Штерн взглянул на него. В полумраке церкви он вдруг понял, что имели в виду эксперты по помощи развивающимся странам, когда рассказывали о пустом выражении лиц детей-солдат. Маленькие мальчики с гладкой кожей без морщин и смертью в глазах. Он откашлялся.
– Ты только что говорил о каком-то знаке. Какую подсказку ты ждешь от Бога?
– Нужно ли мне продолжать?
«Он снова хочет это сделать», – вспомнил Штерн слова Карины.
– Что?
– Ну. Это.
– Боюсь, я тебя не понимаю.
– Я заснул. В машине.
– Снова видел какой-то сон?
Щелк.
Свеча на алтаре словно превратилась в подвальную лампу, которая освещала воспоминания Симона в его снах.
– Да.
– Про убийства?
– Именно. – Симон повернул ладони тыльной стороной вниз и украдкой взглянул на них. Как будто ручкой написал себе на коже какие-то слова для школьного диктанта. Но, кроме нежных разветвлений линий на ладонях, Штерн не заметил никакой шпаргалки, которая помогала бы Симону сейчас подбирать правильные слова.
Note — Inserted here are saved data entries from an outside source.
(* ===== verification/ConnectionSites.v ===== *)
(** * ConnectionSites: split sites, from the settings to the daemon's request

    [VpnConnection.appendSplitTunnelingConfig] puts the sites the user listed into
    the configuration; [LocalSocketController.activate] turns the configuration
    into the daemon's request.  What the two do together. *)
From S2P Require Import Prelude Text Json IpAddress Qt Wire Containers NetworkUtilities ServerConfig Settings.
From S2P Require Import ServersRepository AppSettings VpnProtocol VpnConnection.
From S2P Require LocalSocketController.

Section sites.
Context {T P : Type} {A : Store T} {L : StoreLaws T} {Q : Qt}.
Abbreviation M := (stM (connection T P)).

Definition holding (m : gmap string variant) (c : connection T P) : Prop :=
  ∃ r, repositories c = Some r ∧ represents_map (m_settings r) m.
Definition reads {X} (m : gmap string variant) (f : T → X * T) (x : X) : Prop :=
  ∀ s, represents_map s m → ∃ s', f s = (x, s') ∧ represents_map s' m.

Lemma reads_vpn_read {X} m key d (f : variant → X) : key ≠ own_key → reads m (vpn_read key d f) (f (default d (m !! key))).
Proof. intros Hk s Hs. by apply read_spec. Qed.

Lemma settings_bind {X Y} m d (f : T → X * T) x (k : X → M Y) c :
  holding m c → reads m f x → ∃ c', (settings d f ≫= k) c = k x c' ∧ holding m c'.
Proof.
  intros (r & Hr & Hm) Hf. rewrite bind_run. unfold settings. rewrite bind_run. cbn [get fst snd]. rewrite Hr.
  destruct (Hf _ Hm) as (s' & -> & Hs). rewrite bind_run. cbn [set_repositories modify fst snd mret stM_ret].
  eexists. split; [done|]. by eexists.
Qed.

Lemma app_list_key_ok mode : "Conf/" +:+ appsRouteModeString mode ≠ own_key.
Proof. unfold appsRouteModeString. repeat case_match; discriminate. Qed.

(** The next call of the settings answers as the map does. *)
Ltac read_setting R :=
  match goal with
  | H : holding ?m ?c |- context [(settings ?d ?f ≫= ?k) ?c] =>
      let c' := fresh "c" in let H' := fresh "H" in
      destruct (settings_bind m d f _ k c H (R ltac:(first [discriminate | apply sites_key_ok | apply app_list_key_ok]))) as (c' & -> & H'); clear H
  end.

Definition sites_split (m : gmap string variant) : bool := vBool (default (VBool false) (m !! "Conf/sitesSplitTunnelingEnabled")).
Definition sites_mode (m : gmap string variant) : Z := vInt (default (VInt 0) (m !! "Conf/routeMode")).

(** What is left for the applications does not touch the sites. *)
Definition with_apps (config' : gmap string json) (config : gmap string json) : Prop :=
  ∀ k, k ≠ "splitTunnelApps" → k ≠ "appSplitTunnelType" → Json.value config' k = Json.value config k.

Lemma append_split m c config :
  holding m c → sites_split m = true → fill_config_data (m_vpnConfiguration c) = Some (config, true) →
  let '(mode, sites) := split_sites true true (sites_mode m) (sites_of m (sites_mode m)) config in
  with_apps (m_vpnConfiguration (appendSplitTunnelingConfig c).2)
            (<["splitTunnelSites" := JArray sites]> (<["splitTunnelType" := JInt mode]> config)).
Proof.
  intros H He Hc. unfold appendSplitTunnelingConfig. rewrite bind_run. cbn [get fst snd].
  destruct H as (r & Hr & Hm). rewrite Hr, Hc. assert (holding m c) as H by by exists r. clear Hr Hm r.
  read_setting (reads_vpn_read m "Conf/sitesSplitTunnelingEnabled" (VBool false) vBool).
  fold (sites_split m). rewrite He.
  read_setting (reads_vpn_read m "Conf/routeMode" (VInt 0) vInt). fold (sites_mode m).
  cbn [andb]. read_setting (reads_vpn_read m (sites_key (sites_mode m)) VInvalid vMap).
  fold (sites_of m (sites_mode m)).
  destruct (split_sites _ _ _ _ _) as [mode sites].
  read_setting (reads_vpn_read m "Conf/appsSplitTunnelingEnabled" (VBool false) vBool).
  intros k H1 H2.
  destruct (vBool _).
  - read_setting (reads_vpn_read m "Conf/appsRouteMode" (VInt 0) vInt).
    read_setting (reads_vpn_read m ("Conf/" +:+ appsRouteModeString (vInt (default (VInt 0) (m !! "Conf/appsRouteMode")))) VInvalid (λ v, app_of <$> vJsonArray v)).
    destruct (split_apps _ _ _) as [am apps]. cbn [set_configuration modify snd m_vpnConfiguration]. unfold Json.value.
    by rewrite lookup_insert_ne, lookup_insert_ne.
  - rewrite !bind_run. destruct (split_apps _ _ _) as [am apps]. cbn [set_configuration modify snd m_vpnConfiguration]. unfold Json.value.
    by rewrite lookup_insert_ne, lookup_insert_ne.
Qed.

(** The configuration of a WireGuard or AmneziaWG connection, its data filled in. *)
Lemma fill_wireguard config proto l :
  proto ∈ [Proto.Awg; Proto.WireGuard] → text config "protocol" = protoToString proto →
  Json.value (toObject (Json.value config (protoToString proto +:+ "_config_data"))) "allowed_ips" = Some (JArray l) →
  ∃ config', fill_config_data config =
      Some (config', existsb (is_text "0.0.0.0/0") l && existsb (is_text "::/0") l) ∧
    (∀ k, k ≠ protoToString proto +:+ "_config_data" → Json.value config' k = Json.value config k) ∧
    ∀ k, k ≠ "persistent_keep_alive" →
      Json.value (toObject (Json.value config' (protoToString proto +:+ "_config_data"))) k =
      Json.value (toObject (Json.value config (protoToString proto +:+ "_config_data"))) k.
Proof.
  intros Hp Ht Hl. unfold fill_config_data. rewrite Ht.
  assert (String.eqb (protoToString proto) (protoToString Proto.Awg) ||
          String.eqb (protoToString proto) (protoToString Proto.WireGuard) = true) as ->.
  { apply elem_of_cons in Hp as [->|Hp]; [done|]. by apply list_elem_of_singleton in Hp as ->. }
  set (data := toObject _) in *. unfold fill_allowed_ips. rewrite Hl.
  cbn [mbind option_bind].
  assert (∃ v, fill_keepalive data = (data, false) ∨ fill_keepalive data = (<["persistent_keep_alive" := JString v]> data, true)) as [v Hk].
  { unfold fill_keepalive. repeat case_match; try (exists ""; by left). eexists. by right. }
  destruct Hk as [-> | ->]; cbn [orb].
  - exists config. unfold has_default_routes. rewrite Hl. done.
  - exists (with_data (protoToString proto) (<["persistent_keep_alive" := JString v]> data) config).
    unfold has_default_routes, with_data, Json.value in *. rewrite lookup_insert_ne, Hl by done.
    split; [done|]. split; [intros k Hk; by rewrite lookup_insert_ne|].
    intros k Hk. rewrite lookup_insert_eq. cbn. by rewrite lookup_insert_ne.
Qed.

Lemma data_key_other proto k :
  proto ∈ [Proto.Awg; Proto.WireGuard] →
  k ∈ ["dns1"; "dns2"; "protocol"; "splitTunnelApps"; "appSplitTunnelType"; "splitTunnelSites"; "splitTunnelType"] →
  k ≠ protoToString proto +:+ "_config_data".
Proof.
  intros [->|[->|[]%elem_of_nil]%elem_of_cons]%elem_of_cons Hk; revert k Hk; apply Forall_forall; repeat constructor; discriminate.
Qed.

Lemma split_modes mode : mode ∈ [VpnOnlyForwardSites; VpnAllExceptSites] → mode = 1 ∨ mode = 2.
Proof. intros [->|[->|[]%elem_of_nil]%elem_of_cons]%elem_of_cons; [by left|by right]. Qed.

(** C23. The sites the user listed reach the daemon, if the default routes are
    written in the usual order: when only the sites go through the tunnel, the
    request's ranges are the sites' addresses and the two resolvers; when
    everything but them does, they are excluded.  With the default routes in any
    other order the sites are split for the firewall but the request carries the
    profile's own ranges instead, whatever the mode. *)
Theorem sites_reach_daemon (c : connection T P) m proto l :
  holding m c → sites_split m = true → proto ∈ [Proto.Awg; Proto.WireGuard] →
  let config := m_vpnConfiguration c in
  let data := toObject (Json.value config (protoToString proto +:+ "_config_data")) in
  text config "protocol" = protoToString proto → Json.value data "allowed_ips" = Some (JArray l) →
  existsb (is_text "0.0.0.0/0") l = true → existsb (is_text "::/0") l = true →
  let mode := sites_mode m in let ips := sites_ips (sites_of m mode) in
  ips ≠ [] → mode ∈ [VpnOnlyForwardSites; VpnAllExceptSites] →
  let request := LocalSocketController.activate_request (m_vpnConfiguration (appendSplitTunnelingConfig c).2) in
  Json.value request "allowedIPAddressRanges" = Some (JArray
    (if negb (LocalSocketController.is_default_allowed l) then LocalSocketController.site_range <$> l
     else if mode =? VpnOnlyForwardSites
     then LocalSocketController.site_range <$> (JString <$> ips) ++ [JString (text config "dns1"); JString (text config "dns2")]
     else [LocalSocketController.range_object "0.0.0.0" 0 false; LocalSocketController.range_object "::" 0 true])) ∧
  Json.value request "excludedAddresses" = Some (JArray
    (jelem (Json.value data "hostName") :: (if mode =? VpnAllExceptSites then JString <$> ips else []))).
Proof.
  cbv zeta. intros H He Hp Ht Hl H4 H6 Hips Hmode.
  destruct (fill_wireguard _ _ _ Hp Ht Hl) as (config' & Hf & Hc & Hd). rewrite H4, H6 in Hf.
  pose proof (append_split m c config' H He Hf) as Hs. unfold split_sites in Hs. cbn [negb] in Hs.
  destruct (sites_ips (sites_of m (sites_mode m))) as [|ip ips] eqn:Ei; [done|]. 
  set (final := m_vpnConfiguration (appendSplitTunnelingConfig c).2) in *. clearbody final.
  set (config := m_vpnConfiguration c) in *.
  assert (Json.value final "splitTunnelSites" = Some (JArray ((JString <$> ip :: ips) ++
      if sites_mode m =? VpnOnlyForwardSites then [JString (text config "dns1"); JString (text config "dns2")] else [])) ∧
    Json.value final "splitTunnelType" = Some (JInt (sites_mode m)) ∧
    Json.value final "protocol" = Json.value config "protocol" ∧
    Json.value final (protoToString proto +:+ "_config_data") = Json.value config' (protoToString proto +:+ "_config_data"))
    as (Vs & Vt & Vp & Vd).
  { pose proof (λ k, data_key_other proto k Hp) as Hne.
    assert (∀ k, k ≠ "splitTunnelSites" → k ≠ "splitTunnelType" → k ≠ "splitTunnelApps" → k ≠ "appSplitTunnelType" →
      Json.value final k = Json.value config' k) as Ho.
    { intros k ????. rewrite Hs by done. unfold Json.value. by rewrite lookup_insert_ne, lookup_insert_ne. }
    assert (∀ k, k ≠ protoToString proto +:+ "_config_data" → text config' k = text config k) as Htx.
    { intros k Hk. unfold text. by rewrite Hc. }
    split_and!.
    - rewrite Hs by done. unfold Json.value. rewrite lookup_insert_eq. f_equal. f_equal. f_equal.
      rewrite !Htx by (apply Hne; listed). done.
    - rewrite Hs by done. unfold Json.value. by rewrite lookup_insert_ne, lookup_insert_eq.
    - rewrite Ho by done. apply Hc, Hne. listed.
    - apply Ho; apply not_eq_sym, Hne; listed. }
  assert (LocalSocketController.wg_config final = toObject (Json.value config' (protoToString proto +:+ "_config_data"))) as Hw.
  { unfold LocalSocketController.wg_config. rewrite Vp.
    assert (str (toString (Json.value config "protocol")) = protoToString proto) as ->; [|by rewrite Vd].
    unfold text in Ht. destruct (Json.value config "protocol") as [[]|]; cbn in Ht |- *; try exact Ht.
    all: apply elem_of_cons in Hp as [->|Hp]; [|apply list_elem_of_singleton in Hp as ->]; discriminate. }
  rewrite LocalSocketController.req_allowed, LocalSocketController.req_excluded, Hw, Vs, Vt, !Hd, Hl by done.
  assert (l ≠ []) as Hnil by by intros ->.
  assert (toInt (Some (JInt (sites_mode m))) = sites_mode m) as -> by (by apply split_modes in Hmode as [-> | ->]).
  assert ((λ v, JString (str (toString (Some v)))) <$> (JString <$> ip :: ips) = JString <$> ip :: ips) as Htexts.
  { rewrite <- list_fmap_compose. by apply list_fmap_ext. }
  cbn [toArray]. set (sites := ip :: ips) in *. clearbody sites.
  unfold LocalSocketController.allowed_ranges, LocalSocketController.excluded_addresses.
  apply split_modes in Hmode as [-> | ->]; cbn [VpnOnlyForwardSites VpnAllExceptSites Z.eqb Pos.eqb orb app].
  - destruct (LocalSocketController.is_default_allowed l); [done|]. by destruct l.
  - rewrite app_nil_r, Htexts. destruct (LocalSocketController.is_default_allowed l); [done|]. by destruct l.
Qed.
End sites.

Section sites_witness.
Definition listed_settings : gmap string variant :=
  <["Conf/sitesSplitTunnelingEnabled" := VBool true]> (<["Conf/routeMode" := VInt 1]>
    (<["Conf/ForwardSites" := VMap (<["192.0.2.1" := VString ""]> ∅)]> ∅)).
Definition swapped_routes : list json := [JString "::/0"; JString "0.0.0.0/0"].
Definition listed_config : gmap string json :=
  <["protocol" := JString "awg"]>
    (<["awg_config_data" := JObject (<["allowed_ips" := JArray swapped_routes]> ∅)]> ∅).
Definition listed_connection : connection (gmap string variant) unit :=
  mkConnection (Some (mkRepository listed_settings ∅ [] "" [] 0)) None false listed_config "" Vpn.Connecting None 0 false 0 [] [] [].

Lemma sites_reach_daemon_witness :
  LocalSocketController.is_default_allowed swapped_routes = false ∧
  Json.value (LocalSocketController.activate_request
      (m_vpnConfiguration (appendSplitTunnelingConfig (Q := plain_qt) listed_connection).2)) "allowedIPAddressRanges" =
    Some (JArray (LocalSocketController.site_range <$> swapped_routes)).
Proof.
  split; [reflexivity|].
  assert (sites_ips (Q := plain_qt) (sites_of listed_settings (sites_mode listed_settings)) = ["192.0.2.1"]) as Hips by (vm_compute; reflexivity).
  destruct (sites_reach_daemon (Q := plain_qt) listed_connection listed_settings Proto.Awg swapped_routes) as [H _].
  - eexists. split; reflexivity.
  - reflexivity.
  - listed.
  - vm_compute. reflexivity.
  - vm_compute. reflexivity.
  - reflexivity.
  - reflexivity.
  - rewrite Hips. discriminate.
  - apply list_elem_of_here.
  - exact H.
Defined.
End sites_witness.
– Теперь я знаю, почему написал «Плуто» на рисунке.
Щелк.
– Почему?
– Это был его любимый плюшевый зверь.
– Чей?
– Лукаса Шнайдера. Ему было столько же лет, сколько и мне. Ну, то есть тогда. Двенадцать лет назад.
– Ты думаешь, что убил его?
«Тогда. В твоей другой жизни?»
Головная боль Штерна усиливалась, чем больше он думал об этом.
– Нет. – Симон негодующе сверкнул на него глазами. Жизнь вернулась в его черты. – Я не убивал детей!
– Я знаю. Но другие убивали. Преступники?
– Именно.
– Значит, ты мстил им?
– Наверное.
Симон вздрогнул.
Штерн хотел уже позвать Карину в надежде, что у нее есть с собой необходимые медикаменты на случай, если у Симона сейчас снова случится приступ. Потом он заметил слезу на щеке у мальчика.
– Все хорошо, ну же. – Он неуверенно протянул руку к плачущему ребенку. Как будто боялся обжечься о его плечо. – Пойдем.
– Нет, не сейчас. – Симон шмыгнул носом. – Я еще не закончил. Я должен сначала его спросить, стоит ли мне это делать.
Щелк. Щелк. Щелк.
Подвальная лампа ненадолго успокоилась, но теперь замигала быстрее, чем когда-либо до этого.
– Что же?
– Тогда я не все успел.
– Я тебя не понимаю, Симон. Что ты имеешь в виду? С чем ты не закончил?
– С мужчинами. Я многих из них убил. Не только этих двух, которых ты нашел. Были еще. Много. Но я не со всеми справился. Одного не хватает.
Теперь Штерн с трудом сдерживал слезы. Мальчику срочно нужен психолог, а не адвокат.
– И мне кажется, поэтому я и вернулся сюда. Это моя миссия. Я должен сделать это еще один раз.
«Пожалуйста, не надо. Пожалуйста, замолчи».
– Убить. Последний раз. Послезавтра, в Берлине. На мосту.
Симон отвернулся и посмотрел на фигуру Иисуса над алтарем. Сложил руки, закрыл свои большие глаза и начал молиться.
Познание
Смерть есть не прекращение бытия, а лишь промежуточная стадия, переход из одной формы конечного существования в другую.
Вильгельм фон ГумбольдтЕсли души переселяются, то их количество должно быть неизменным. Сегодня людей уже шесть миллиардов. Тогда они обмениваются частицами души? Значит, девяносто девять процентов людей пустые сосуды?
Из одного интернет-форума о возможности реинкарнацииНаука установила, что исчезнуть бесследно не может ничто. Природа не знает уничтожения, только перевоплощение. Все, чему научила и еще учит меня наука, укрепляет мою веру в продолжение нашего духовного существования после смерти.
Вернер фон БраунЕсли бы все, кто в прошлой жизни якобы видели распятие Христа, действительно присутствовали на его казни, то римским воинам там даже места бы не хватило.
Ян Стивенсон1
Он не мог подобрать правильные слова, чтобы описать, как сильно вся эта ситуация действовала ему на нервы, когда приподнял полицейскую оградительную ленту над головой и махнул рукой судмедэксперту, разрешая пройти на место преступления. Энглер планировал провести вторую половину дня с семейной упаковкой носовых платков, четырьмя таблетками аспирина и банкой пива в теплой постели перед телевизором, в то время как другие будут за него работать. Вместо этого он должен теперь под проливным дождем выкапывать труп. Вернее, то, что от него еще осталось. Голова, которую они нашли в могиле какого-то ротвейлера, оказалась такой маленькой, что они смогут перевезти ее в коробке из-под обуви, как только научно-экспертный отдел закончит свою работу.